Experimental studies show longer action potential durations in left (LV) than in right ventricle (RV). Electrocardiographic (ECG) repolarization times may be longer in RV than in LV in patients with arrhythmogenic right ventricular dysplasia (ARVD). We measured beat-to-beat QT intervals at rest and during Valsalva maneuver from 25 ECG leads over anterior chest in 9 ARVD patients (age 53±7) and 9 healthy controls (44±10). The arithmetic difference between LV and RV type leads (LV–RV) according to QRS morphology was defined to represent ECG interventricular repolarization gradient.
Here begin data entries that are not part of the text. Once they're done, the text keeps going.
(* ===== verification/Groups.v ===== *)
(** * Consumer groups, claims and dead letters

    Consumer groups are created once and for all; claiming stale messages moves
    them between consumers and changes nothing in the queue; reading the dead
    letters gives the oldest ones. All this however often a command is sent. *)

From stdpp Require Import gmap.
From S2P Require Import Prelude GoLib Domain Redis RedisFacts Effects Frames NotificationSpec.
From S2P Require Import Queue QueueSpec.

(** The queue as the workers see it. *)
Definition same_queue (r r' : Redis) : Prop :=
  (∀ k, lane ConsumerGroup k r' = lane ConsumerGroup k r) ∧ zset DelayedSet r' = zset DelayedSet r.

#[export] Instance same_queue_preorder : PreOrder same_queue.
Proof. split; [by split|]. intros r1 r2 r3 [H1 E1] [H2 E2]. split; [|congruence]. intros k. by rewrite H2. Qed.

Definition groups_kept (r r' : Redis) : Prop :=
  ∀ k, is_Some (group ConsumerGroup k r) → is_Some (group ConsumerGroup k r').

(** What a command that changes no lane keeps. *)
Definition harmless (w w' : World) : Prop :=
  frame_redis w w' ∧ redis_ok (w_redis w') ∧ same_queue (w_redis w) (w_redis w') ∧
  groups_kept (w_redis w) (w_redis w').

Lemma harmless_trans w1 w2 w3 : harmless w1 w2 → harmless w2 w3 → harmless w1 w3.
Proof.
  intros (? & _ & ? & G1) (? & ? & ? & G2). split; [by etrans|]. split; [done|].
  split; [by etrans|]. intros k Hk. by apply G2, G1.
Qed.

Lemma harmless_refl w : redis_ok (w_redis w) → harmless w w.
Proof. intros ?. split; [done|]. split; [done|]. split; [done|]. by intros k. Qed.

Lemma harmless_intro w r' :
  redis_ok r' → same_queue (w_redis w) r' → groups_kept (w_redis w) r' → harmless w (set_redis r' w).
Proof. intros. split; [|by split]. unfold frame_redis. cbn. done. Qed.

Lemma group_create k k' g r r' :
  xgroup_create k g r = Some r' → is_Some (group g k r') ∧
  (is_Some (group g k' r) → is_Some (group g k' r')).
Proof.
  unfold xgroup_create, group. destruct (_ !! g) eqn:E; [done|]. intros [= <-].
  rewrite stream_set_eq. cbn. rewrite lookup_insert_eq. split; [by eexists|].
  destruct (decide (k = k')) as [<-|]; [rewrite E; by intros []|by rewrite stream_set_ne].
Qed.

Lemma group_claim k g c idle n now r l r' k' :
  xautoclaim k g c idle n now r = (l, r') → is_Some (group g k' r) → is_Some (group g k' r').
Proof.
  unfold xautoclaim, group. destruct (s_groups (stream k r) !! g) eqn:E; intros [= <- <-]; [|done].
  destruct (decide (k = k')) as [<-|]; [|by rewrite stream_set_ne].
  rewrite stream_set_eq. cbn. rewrite lookup_insert_eq. by eexists.
Qed.

Section Groups.
Context {T : UuidText} {S : Services} {HS : ServicesOk S} {HO : SentOnce S}.

(** A command, each sending of which is harmless. *)
Lemma exec_harmless {X} (e : RedisE X) w tr x w' :
  redis_ok (w_redis w) →
  (∀ w1 y w2, redis_ok (w_redis w1) → redis_doc e w1 y w2 → harmless w1 w2) →
  exec (do (Rd e)) w tr x w' →
  tr = [Ev (Rd e) x] ∧ ∃ w1, harmless w w1 ∧ redis_doc e w1 x w'.
Proof.
  intros Hok He [-> H]%exec_do. split; [done|].
  apply redis_server_doc, (resent_keeps (harmless w)) in H; [done|by apply harmless_refl|].
  intros w1 y w2 Hh Hy. eapply harmless_trans; [exact Hh|]. by eapply He; [apply Hh|].
Qed.

Lemma create_group_doc k w x w' :
  redis_ok (w_redis w) → redis_doc (XGroupCreateMkStream k ConsumerGroup) w x w' →
  harmless w w' ∧
  ((x = None ∨ x = Some busygroup) ∧ is_Some (group ConsumerGroup k (w_redis w')) ∨
   ∃ m, x = Some m ∧ (m =? busygroup)%string = false).
Proof.
  intros Hok Hd. destruct Hd as (r' & -> & Hcase). cbn in *.
  assert (Hok1 : ∀ y r1, match xgroup_create k ConsumerGroup (w_redis w) with
      | Some r2 => y = None ∧ r1 = r2
      | None => y = Some busygroup ∧ r1 = w_redis w
      end → harmless w (set_redis r1 w) ∧ (y = None ∨ y = Some busygroup) ∧
            is_Some (group ConsumerGroup k r1)).
  { intros y r1 Hx.
    destruct (xgroup_create k ConsumerGroup (w_redis w)) as [r2|] eqn:E; destruct Hx as [-> ->].
    - destruct (group_create k k ConsumerGroup _ _ E) as [Hg _].
      split; [apply harmless_intro|split; [by left|done]].
      + by eapply xgroup_create_redis_ok.
      + split; [intros k'; by apply (lane_xgroup_create _ _ _ _ _ Hok E)|].
        revert E. unfold xgroup_create. destruct (_ !! ConsumerGroup); [done|]. by intros [= <-].
      + intros k' Hk'. by eapply group_create.
    - split; [apply harmless_intro; [done|done|by intros k']|split; [by right|]].
      revert E. unfold xgroup_create, group.
      destruct (_ !! ConsumerGroup); [by eexists|done]. }
  destruct Hcase as [Hx|([Hne Hnb] & Hr)].
  - apply Hok1 in Hx as (? & ? & ?). split; [done|by left].
  - split.
    + destruct Hr as [->|(y & Hy)]; [destruct w; by apply harmless_refl|by apply Hok1 in Hy as [? _]].
    + right. destruct x as [m|]; [|done].
      exists m. split; [done|]. apply String.eqb_neq. congruence.
Qed.

Lemma create_group_spec k w tr x w' :
  redis_ok (w_redis w) → exec (do (Rd (XGroupCreateMkStream k ConsumerGroup))) w tr x w' →
  harmless w w' ∧
  ((x = None ∨ x = Some busygroup) ∧ is_Some (group ConsumerGroup k (w_redis w')) ∨
   ¬ fault_free tr ∧ ∃ m, x = Some m ∧ (m =? busygroup)%string = false).
Proof.
  intros Hok H. apply exec_harmless in H as (-> & w1 & Hh & Hd);
    [|done|intros; by eapply create_group_doc].
  apply create_group_doc in Hd as [Hh2 Hcase]; [|apply Hh]. split; [by eapply harmless_trans|].
  destruct Hcase as [?|(m & -> & Hm)]; [by left|right]. split; [|by exists m].
  eapply not_fault_free_in; [left|]. cbn. by rewrite Hm.
Qed.

Lemma ensure_groups_spec l w tr r w' :
  redis_ok (w_redis w) → exec (ensure_groups l) w tr r w' →
  harmless w w' ∧
  (r = None ∧ Forall (λ k, is_Some (group ConsumerGroup k (w_redis w'))) l ∨
   ¬ fault_free tr ∧ r ≠ None).
Proof.
  revert w tr r w'. induction l as [|k l IH]; intros w tr r w' Hok H; cbn [ensure_groups] in H.
  { destruct H as (-> & -> & ->). split; [by apply harmless_refl|]. left. by split; [|constructor]. }
  apply exec_bind in H as (x & w1 & tr1 & tr2 & -> & Hx & H).
  apply create_group_spec in Hx as [Hh Hx]; [|done]. pose proof Hh as (_ & Hok1 & _).
  assert (Hrec : is_Some (group ConsumerGroup k (w_redis w1)) → exec (ensure_groups l) w1 tr2 r w' →
    harmless w w' ∧ (r = None ∧ Forall (λ k, is_Some (group ConsumerGroup k (w_redis w'))) (k :: l) ∨
      ¬ fault_free (tr1 ++ tr2) ∧ r ≠ None)).
  { intros Hg H1. apply IH in H1 as [Hh1 Hcase]; [|done]. pose proof Hh1 as (_ & _ & _ & Hk).
    split; [by eapply harmless_trans|]. rewrite fault_free_app.
    destruct Hcase as [[-> Hl]|[? ?]]; [left|right; tauto].
    split; [done|]. constructor; [by apply Hk|done]. }
  destruct Hx as [([->| ->] & Hg)|(Hnf & m & -> & Hm)].
  - by apply Hrec.
  - rewrite (String.eqb_refl busygroup) in H. by apply Hrec.
  - rewrite Hm in H. destruct H as (-> & -> & ->). split; [done|]. right. by rewrite app_nil_r.
Qed.

(** ** Claiming *)

Lemma claim_doc k c idle w x w' :
  redis_ok (w_redis w) → redis_doc (XAutoClaim k ConsumerGroup c idle 10) w x w' →
  harmless w w' ∧
  match x with
  | Ok es => ∀ e, e ∈ es → e_id e ∈ ln_inflight (lane ConsumerGroup k (w_redis w))
  | Er _ => True
  end.
Proof.
  intros Hok (r' & -> & Hcase). cbn in Hcase.
  assert (Hcl : ∀ (y : result string (list Entry)) r1,
    (is_Some (group ConsumerGroup k (w_redis w)) ∧
     ∃ now, let '(l, r2) := xautoclaim k ConsumerGroup c idle 10 now (w_redis w) in
            y = Ok l ∧ r1 = r2) →
    harmless w (set_redis r1 w) ∧ ∃ es, y = Ok es ∧
    ∀ e, e ∈ es → e_id e ∈ ln_inflight (lane ConsumerGroup k (w_redis w))).
  { intros y r1 (_ & now & Hx). destruct (xautoclaim _ _ _ _ _ _ _) as [es r2] eqn:E.
    destruct Hx as [-> ->]. pose proof E as (Hok1 & Hz & Hl & Hes)%xautoclaim_spec; [|done].
    split; [apply harmless_intro|].
    - done.
    - split; [done|]. unfold zset. by rewrite Hz.
    - intros k' Hk'. by eapply group_claim.
    - exists es. split; [done|]. intros e He. by apply Hes. }
  destruct Hcase as [Hx|(He & Hr)]; [by apply Hcl in Hx as (Hh & es & -> & Hes)|].
  split; [|by destruct x].
  destruct Hr as [->|(y & Hy)]; [destruct w; by apply harmless_refl|by apply Hcl in Hy as [? _]].
Qed.

(** A message made of an entry keeps its stream and id. *)
Lemma messages_of_ids k es ms :
  mapM (λ p, to_message p.1 p.2) ((λ e, (k, e)) <$> es) = Some ms →
  Forall (λ m, m_StreamID m = k ∧ ∃ e, e ∈ es ∧ m_MessageID m = e_id e) ms.
Proof.
  intros Hms%mapM_Some. apply Forall_forall. intros m Hm. apply list_elem_of_lookup_1 in Hm as [i Hi].
  destruct (Forall2_lookup_r _ _ _ _ _ Hms Hi) as ([k0 e] & Hke & Hm).
  apply list_lookup_fmap_Some in Hke as (e' & [= -> ->] & He').
  unfold to_message in Hm. cbn in Hm. apply bind_Some in Hm as (? & _ & Hm).
  apply bind_Some in Hm as (? & _ & [= <-]). cbn. split; [done|]. exists e'.
  split; [by eapply list_elem_of_lookup_2|done].
Qed.

Lemma claim_streams_spec c idle l w tr ms w' :
  redis_ok (w_redis w) → exec (claim_streams c idle l) w tr ms w' →
  harmless w w' ∧
  Forall (λ m, m_StreamID m ∈ l ∧
               m_MessageID m ∈ ln_inflight (lane ConsumerGroup (m_StreamID m) (w_redis w))) ms.
Proof.
  revert w tr ms w'. induction l as [|k l IH]; intros w tr ms w' Hok H; cbn [claim_streams] in H.
  { destruct H as (-> & -> & ->). split; [by apply harmless_refl|constructor]. }
  apply exec_bind in H as (x & w1 & tr1 & tr2 & -> & Hx & H).
  apply exec_harmless in Hx as (-> & w0 & Hh0 & Hd); [|done|intros; by eapply claim_doc].
  apply claim_doc in Hd as [Hh1 Hes]; [|apply Hh0]. pose proof (harmless_trans _ _ _ Hh0 Hh1) as Hh.
  pose proof Hh0 as (_ & _ & [Hl0 _] & _). pose proof Hh as (_ & Hok1 & [Hl _] & _).
  assert (Hnext : ∀ tr3 ms1 w3, exec (claim_streams c idle l) w1 tr3 ms1 w3 →
    harmless w w3 ∧ Forall (λ m, m_StreamID m ∈ k :: l ∧
      m_MessageID m ∈ ln_inflight (lane ConsumerGroup (m_StreamID m) (w_redis w))) ms1).
  { intros tr3 ms1 w3 H2. apply IH in H2 as [Hh2 Hms]; [|done]. split; [by eapply harmless_trans|].
    eapply Forall_impl; [exact Hms|]. intros m [? Hm]. rewrite Hl in Hm. split; [by right|done]. }
  destruct x as [es|e]; [|by apply Hnext in H].
  apply exec_bind in H as (ms1 & w2 & tr3 & tr4 & -> & Hx & H).
  apply messages_of_spec in Hx as (-> & -> & Hms%messages_of_ids).
  apply exec_bind in H as (ms2 & w2 & tr5 & tr6 & -> & Hx & H).
  destruct H as (-> & -> & ->). apply Hnext in Hx as [Hh2 Hms2].
  split; [done|]. apply Forall_app. split; [|done]. eapply Forall_impl; [exact Hms|].
  intros m (-> & e & He & ->). split; [by left|]. rewrite <- Hl0. by apply Hes.
Qed.

(** Claiming stale messages takes them only from those in flight, of the
    priority streams, and leaves the queue as it is: nothing is lost or
    acknowledged, whatever faults occur. (No part of the program calls it,
    so messages of a consumer that died stay in flight.) *)
Lemma ClaimStale_claims c idle w tr r w' :
  redis_ok (w_redis w) → exec (ClaimStale c idle) w tr r w' →
  frame_redis w w' ∧ redis_ok (w_redis w') ∧ same_queue (w_redis w) (w_redis w') ∧
  ∃ ms, r = Ok ms ∧
  Forall (λ m, m_StreamID m ∈ priority_streams ∧
               m_MessageID m ∈ ln_inflight (lane ConsumerGroup (m_StreamID m) (w_redis w))) ms.
Proof.
  intros Hok H. unfold ClaimStale in H.
  apply exec_bind in H as (ms & w1 & tr1 & tr2 & -> & Hx & H).
  apply claim_streams_spec in Hx as [(? & ? & ? & _) Hms]; [|done].
  destruct H as (-> & -> & ->). split_and!; try done. by exists ms.
Qed.

(** ** Dead letters *)

Lemma dlq_messages_spec i n es w tr ms w' :
  exec (dlq_messages i n es) w tr ms w' →
  w' = w ∧ mapM (to_message DLQStream) (take (Z.to_nat (n - i)) es) = Some ms.
Proof.
  revert i w tr ms w'. induction es as [|e es IH]; intros i w tr ms w' H; cbn [dlq_messages] in H.
  { destruct H as (_ & -> & ->). by rewrite take_nil. }
  destruct (Z.leb_spec n i).
  { destruct H as (_ & -> & ->). by replace (Z.to_nat (n - i)) with O by lia. }
  apply exec_bind in H as (m & w1 & tr1 & tr2 & -> & Hx & H).
  apply message_of_spec in Hx as (-> & -> & Hm).
  apply exec_bind in H as (ms1 & w1 & tr3 & tr4 & -> & Hx & H).
  apply IH in Hx as (-> & Hms). destruct H as (_ & -> & ->). split; [done|].
  replace (Z.to_nat (n - i)) with (Datatypes.S (Z.to_nat (n - (i + 1)))) by lia.
  cbn. rewrite Hm. cbn. by rewrite Hms.
Qed.

Lemma Read_reads n w tr r w' :
  exec (Read n) w tr r w' →
  frame_redis w w' ∧ w_redis w' = w_redis w ∧
  ((∃ ms, r = Ok ms ∧
      mapM (to_message DLQStream) (take (Z.to_nat n) (s_entries (stream DLQStream (w_redis w))))
      = Some ms) ∨
   (¬ fault_free tr ∧ ∃ e, r = Er e)).
Proof.
  intros H. unfold Read in H.
  apply exec_bind in H as (x & w1 & tr1 & tr2 & -> & Hx & H). apply exec_do in Hx as [-> Hd].
  assert (Hf : frame_redis w w1) by (rewrite (redis_only _ _ _ _ _ Hd); unfold frame_redis; cbn; done).
  assert (Hsame : ∀ w2 y w3, redis_doc (XRange DLQStream) w2 y w3 → w_redis w3 = w_redis w2).
  { by intros w2 y w3 (r' & -> & [[_ ->]|(_ & [->|(? & _ & ->)])]). }
  apply redis_server_doc, (resent_keeps (λ w2, w_redis w2 = w_redis w)) in Hd as (w0 & E & Hd);
    [|done|intros w2 y w3 <- Hy; by eapply Hsame].
  destruct Hd as (r' & -> & Hcase). cbn in Hcase. rewrite E in Hcase.
  destruct Hcase as [[-> ->]|(He & Hr)].
  - apply exec_bind in H as (ms & w2 & tr3 & tr4 & -> & Hx & H).
    apply dlq_messages_spec in Hx as (-> & Hms). destruct H as (_ & -> & ->). split; [done|]. split; [done|].
    left. exists ms. by rewrite Z.sub_0_r in Hms.
  - destruct x as [|e]; [done|]. destruct H as (-> & -> & ->). split; [done|]. split.
    + destruct Hr as [->|(y & _ & ->)]; done.
    + right. split; [|by eexists]. eapply not_fault_free_in; [left|done].
Qed.
End Groups.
T-peak to T-end (TPE) intervals defined ECG transmural dispersion of repolarization. All 9 control subjects expectedly had longer baseline QT intervals in LV than RV whereas 6 out of 9 ARVD patients had longer QT intervals in RV. QT difference LV–RV was 7±5 ms in controls and −5±13 ms in ARVD (P<0.05). ARVD patients had also longer TPE intervals in RV than LV (73±9 vs. 67±8 ms, P<0.01), whereas controls showed opposite trend (64±7 vs. 68±7 ms, P=0.10). During Valsalva-strain, ARVD patients showed exaggerated QT shortening in RV, increasing QT difference LV–RV to 4±20 ms (P<0.02 vs. rest) whereas controls tended to decrease LV–RV. ARVD patients show ECG interventricular repolarization gradient from RV to LV and increased ECG transmural dispersion of repolarization in RV. Valsalva-strain temporarily reverses the interventricular repolarization gradient in ARVD patients. The abnormal and deranged response of ECG interventricular repolarization gradient to volume/pressure changes in diseased RV may create substrate for arrhythmias in ARVD.